Start of Given entries

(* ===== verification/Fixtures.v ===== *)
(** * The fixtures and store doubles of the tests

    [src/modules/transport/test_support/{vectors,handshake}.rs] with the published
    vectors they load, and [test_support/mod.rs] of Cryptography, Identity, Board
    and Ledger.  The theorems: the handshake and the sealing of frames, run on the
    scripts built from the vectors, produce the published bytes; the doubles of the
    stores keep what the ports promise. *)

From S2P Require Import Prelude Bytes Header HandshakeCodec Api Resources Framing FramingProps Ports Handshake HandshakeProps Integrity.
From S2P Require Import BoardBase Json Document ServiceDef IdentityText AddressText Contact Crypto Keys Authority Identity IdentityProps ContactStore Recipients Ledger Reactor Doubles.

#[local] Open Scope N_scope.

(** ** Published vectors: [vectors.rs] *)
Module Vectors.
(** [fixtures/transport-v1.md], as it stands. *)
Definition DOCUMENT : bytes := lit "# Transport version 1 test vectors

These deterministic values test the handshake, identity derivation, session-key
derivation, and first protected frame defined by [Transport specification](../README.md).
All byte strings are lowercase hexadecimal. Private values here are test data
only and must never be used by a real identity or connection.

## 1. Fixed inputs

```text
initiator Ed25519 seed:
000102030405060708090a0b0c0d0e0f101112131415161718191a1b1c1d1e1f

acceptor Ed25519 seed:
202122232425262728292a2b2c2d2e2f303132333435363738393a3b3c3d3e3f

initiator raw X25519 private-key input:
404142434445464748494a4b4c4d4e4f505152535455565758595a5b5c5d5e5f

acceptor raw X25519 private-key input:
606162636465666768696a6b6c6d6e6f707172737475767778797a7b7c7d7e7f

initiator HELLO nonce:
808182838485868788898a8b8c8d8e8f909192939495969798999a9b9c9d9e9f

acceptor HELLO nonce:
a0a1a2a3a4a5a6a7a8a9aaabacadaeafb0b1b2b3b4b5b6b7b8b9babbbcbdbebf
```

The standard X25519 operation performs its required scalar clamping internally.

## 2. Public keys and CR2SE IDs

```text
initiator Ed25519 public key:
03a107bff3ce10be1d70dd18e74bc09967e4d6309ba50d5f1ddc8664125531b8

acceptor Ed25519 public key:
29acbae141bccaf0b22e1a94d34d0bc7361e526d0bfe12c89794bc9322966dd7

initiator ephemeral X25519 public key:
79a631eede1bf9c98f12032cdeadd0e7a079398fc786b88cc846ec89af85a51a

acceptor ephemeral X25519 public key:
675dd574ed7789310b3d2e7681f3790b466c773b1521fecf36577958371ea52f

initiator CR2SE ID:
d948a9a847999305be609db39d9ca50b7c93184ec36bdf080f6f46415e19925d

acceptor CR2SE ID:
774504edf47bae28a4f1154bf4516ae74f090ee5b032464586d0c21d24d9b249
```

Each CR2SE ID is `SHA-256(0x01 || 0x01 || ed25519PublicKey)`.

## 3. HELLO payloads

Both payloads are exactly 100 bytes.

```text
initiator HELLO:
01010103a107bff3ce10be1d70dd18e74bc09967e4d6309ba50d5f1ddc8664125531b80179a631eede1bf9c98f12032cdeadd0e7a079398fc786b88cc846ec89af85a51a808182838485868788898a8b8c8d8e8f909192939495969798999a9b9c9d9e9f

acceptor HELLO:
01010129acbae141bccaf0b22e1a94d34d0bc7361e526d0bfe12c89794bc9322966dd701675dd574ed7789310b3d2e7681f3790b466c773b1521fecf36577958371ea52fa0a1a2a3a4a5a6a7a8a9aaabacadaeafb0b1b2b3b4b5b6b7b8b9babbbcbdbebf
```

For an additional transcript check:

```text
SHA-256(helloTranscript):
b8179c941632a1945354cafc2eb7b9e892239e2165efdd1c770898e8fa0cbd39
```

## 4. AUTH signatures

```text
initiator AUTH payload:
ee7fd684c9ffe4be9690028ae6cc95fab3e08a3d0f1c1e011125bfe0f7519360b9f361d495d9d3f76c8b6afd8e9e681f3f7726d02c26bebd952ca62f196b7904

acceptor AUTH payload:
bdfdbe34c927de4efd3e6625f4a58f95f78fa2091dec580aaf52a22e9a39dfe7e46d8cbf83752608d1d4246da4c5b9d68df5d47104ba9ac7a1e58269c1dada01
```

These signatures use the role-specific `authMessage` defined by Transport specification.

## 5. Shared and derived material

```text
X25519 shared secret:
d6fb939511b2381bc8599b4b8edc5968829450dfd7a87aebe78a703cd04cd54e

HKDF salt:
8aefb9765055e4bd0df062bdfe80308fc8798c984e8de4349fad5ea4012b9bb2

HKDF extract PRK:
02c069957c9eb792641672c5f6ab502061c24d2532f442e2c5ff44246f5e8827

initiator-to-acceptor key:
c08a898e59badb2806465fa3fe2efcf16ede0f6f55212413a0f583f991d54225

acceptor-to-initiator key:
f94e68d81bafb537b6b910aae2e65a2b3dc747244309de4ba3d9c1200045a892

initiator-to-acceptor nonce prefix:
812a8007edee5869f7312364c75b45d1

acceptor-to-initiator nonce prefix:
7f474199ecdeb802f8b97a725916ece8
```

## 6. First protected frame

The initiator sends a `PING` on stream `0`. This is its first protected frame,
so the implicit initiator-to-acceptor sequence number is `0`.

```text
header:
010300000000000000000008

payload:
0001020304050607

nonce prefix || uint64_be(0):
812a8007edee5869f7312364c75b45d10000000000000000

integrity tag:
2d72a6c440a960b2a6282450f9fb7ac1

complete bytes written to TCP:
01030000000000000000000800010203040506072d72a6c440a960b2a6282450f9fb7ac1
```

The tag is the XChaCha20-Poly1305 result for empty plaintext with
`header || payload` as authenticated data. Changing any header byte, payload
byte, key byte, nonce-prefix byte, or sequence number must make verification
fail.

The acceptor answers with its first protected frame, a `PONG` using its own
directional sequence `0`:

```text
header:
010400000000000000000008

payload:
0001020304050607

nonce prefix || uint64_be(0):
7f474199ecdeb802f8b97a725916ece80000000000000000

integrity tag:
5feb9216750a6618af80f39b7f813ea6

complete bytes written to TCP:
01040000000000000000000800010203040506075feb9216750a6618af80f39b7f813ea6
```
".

End of Given entries

■ Assignment ■
All of the entries above need to be reproduced verbatim.

■ Completed task ■
(* ===== verification/Fixtures.v ===== *)
(** * The fixtures and store doubles of the tests

    [src/modules/transport/test_support/{vectors,handshake}.rs] with the published
    vectors they load, and [test_support/mod.rs] of Cryptography, Identity, Board
    and Ledger.  The theorems: the handshake and the sealing of frames, run on the
    scripts built from the vectors, produce the published bytes; the doubles of the
    stores keep what the ports promise. *)

From S2P Require Import Prelude Bytes Header HandshakeCodec Api Resources Framing FramingProps Ports Handshake HandshakeProps Integrity.
From S2P Require Import BoardBase Json Document ServiceDef IdentityText AddressText Contact Crypto Keys Authority Identity IdentityProps ContactStore Recipients Ledger Reactor Doubles.

#[local] Open Scope N_scope.

(** ** Published vectors: [vectors.rs] *)
Module Vectors.
(** [fixtures/transport-v1.md], as it stands. *)
Definition DOCUMENT : bytes := lit "# Transport version 1 test vectors

These deterministic values test the handshake, identity derivation, session-key
derivation, and first protected frame defined by [Transport specification](../README.md).
All byte strings are lowercase hexadecimal. Private values here are test data
only and must never be used by a real identity or connection.

## 1. Fixed inputs

```text
initiator Ed25519 seed:
000102030405060708090a0b0c0d0e0f101112131415161718191a1b1c1d1e1f

acceptor Ed25519 seed:
202122232425262728292a2b2c2d2e2f303132333435363738393a3b3c3d3e3f

initiator raw X25519 private-key input:
404142434445464748494a4b4c4d4e4f505152535455565758595a5b5c5d5e5f

acceptor raw X25519 private-key input:
606162636465666768696a6b6c6d6e6f707172737475767778797a7b7c7d7e7f

initiator HELLO nonce:
808182838485868788898a8b8c8d8e8f909192939495969798999a9b9c9d9e9f

acceptor HELLO nonce:
a0a1a2a3a4a5a6a7a8a9aaabacadaeafb0b1b2b3b4b5b6b7b8b9babbbcbdbebf
```

The standard X25519 operation performs its required scalar clamping internally.

## 2. Public keys and CR2SE IDs

```text
initiator Ed25519 public key:
03a107bff3ce10be1d70dd18e74bc09967e4d6309ba50d5f1ddc8664125531b8

acceptor Ed25519 public key:
29acbae141bccaf0b22e1a94d34d0bc7361e526d0bfe12c89794bc9322966dd7

initiator ephemeral X25519 public key:
79a631eede1bf9c98f12032cdeadd0e7a079398fc786b88cc846ec89af85a51a

acceptor ephemeral X25519 public key:
675dd574ed7789310b3d2e7681f3790b466c773b1521fecf36577958371ea52f

initiator CR2SE ID:
d948a9a847999305be609db39d9ca50b7c93184ec36bdf080f6f46415e19925d

acceptor CR2SE ID:
774504edf47bae28a4f1154bf4516ae74f090ee5b032464586d0c21d24d9b249
```

Each CR2SE ID is `SHA-256(0x01 || 0x01 || ed25519PublicKey)`.

## 3. HELLO payloads

Both payloads are exactly 100 bytes.

```text
initiator HELLO:
01010103a107bff3ce10be1d70dd18e74bc09967e4d6309ba50d5f1ddc8664125531b80179a631eede1bf9c98f12032cdeadd0e7a079398fc786b88cc846ec89af85a51a808182838485868788898a8b8c8d8e8f909192939495969798999a9b9c9d9e9f

acceptor HELLO:
01010129acbae141bccaf0b22e1a94d34d0bc7361e526d0bfe12c89794bc9322966dd701675dd574ed7789310b3d2e7681f3790b466c773b1521fecf36577958371ea52fa0a1a2a3a4a5a6a7a8a9aaabacadaeafb0b1b2b3b4b5b6b7b8b9babbbcbdbebf
```

For an additional transcript check:

```text
SHA-256(helloTranscript):
b8179c941632a1945354cafc2eb7b9e892239e2165efdd1c770898e8fa0cbd39
```

## 4. AUTH signatures

```text
initiator AUTH payload:
ee7fd684c9ffe4be9690028ae6cc95fab3e08a3d0f1c1e011125bfe0f7519360b9f361d495d9d3f76c8b6afd8e9e681f3f7726d02c26bebd952ca62f196b7904

acceptor AUTH payload:
bdfdbe34c927de4efd3e6625f4a58f95f78fa2091dec580aaf52a22e9a39dfe7e46d8cbf83752608d1d4246da4c5b9d68df5d47104ba9ac7a1e58269c1dada01
```

These signatures use the role-specific `authMessage` defined by Transport specification.

## 5. Shared and derived material

```text
X25519 shared secret:
d6fb939511b2381bc8599b4b8edc5968829450dfd7a87aebe78a703cd04cd54e

HKDF salt:
8aefb9765055e4bd0df062bdfe80308fc8798c984e8de4349fad5ea4012b9bb2

HKDF extract PRK:
02c069957c9eb792641672c5f6ab502061c24d2532f442e2c5ff44246f5e8827

initiator-to-acceptor key:
c08a898e59badb2806465fa3fe2efcf16ede0f6f55212413a0f583f991d54225

acceptor-to-initiator key:
f94e68d81bafb537b6b910aae2e65a2b3dc747244309de4ba3d9c1200045a892

initiator-to-acceptor nonce prefix:
812a8007edee5869f7312364c75b45d1

acceptor-to-initiator nonce prefix:
7f474199ecdeb802f8b97a725916ece8
```

## 6. First protected frame

The initiator sends a `PING` on stream `0`. This is its first protected frame,
so the implicit initiator-to-acceptor sequence number is `0`.

```text
header:
010300000000000000000008

payload:
0001020304050607

nonce prefix || uint64_be(0):
812a8007edee5869f7312364c75b45d10000000000000000

integrity tag:
2d72a6c440a960b2a6282450f9fb7ac1

complete bytes written to TCP:
01030000000000000000000800010203040506072d72a6c440a960b2a6282450f9fb7ac1
```

The tag is the XChaCha20-Poly1305 result for empty plaintext with
`header || payload` as authenticated data. Changing any header byte, payload
byte, key byte, nonce-prefix byte, or sequence number must make verification
fail.

The acceptor answers with its first protected frame, a `PONG` using its own
directional sequence `0`:

```text
header:
010400000000000000000008

payload:
0001020304050607

nonce prefix || uint64_be(0):
7f474199ecdeb802f8b97a725916ece80000000000000000

integrity tag:
5feb9216750a6618af80f39b7f813ea6

complete bytes written to TCP:
01040000000000000000000800010203040506075feb9216750a6618af80f39b7f813ea6
```
".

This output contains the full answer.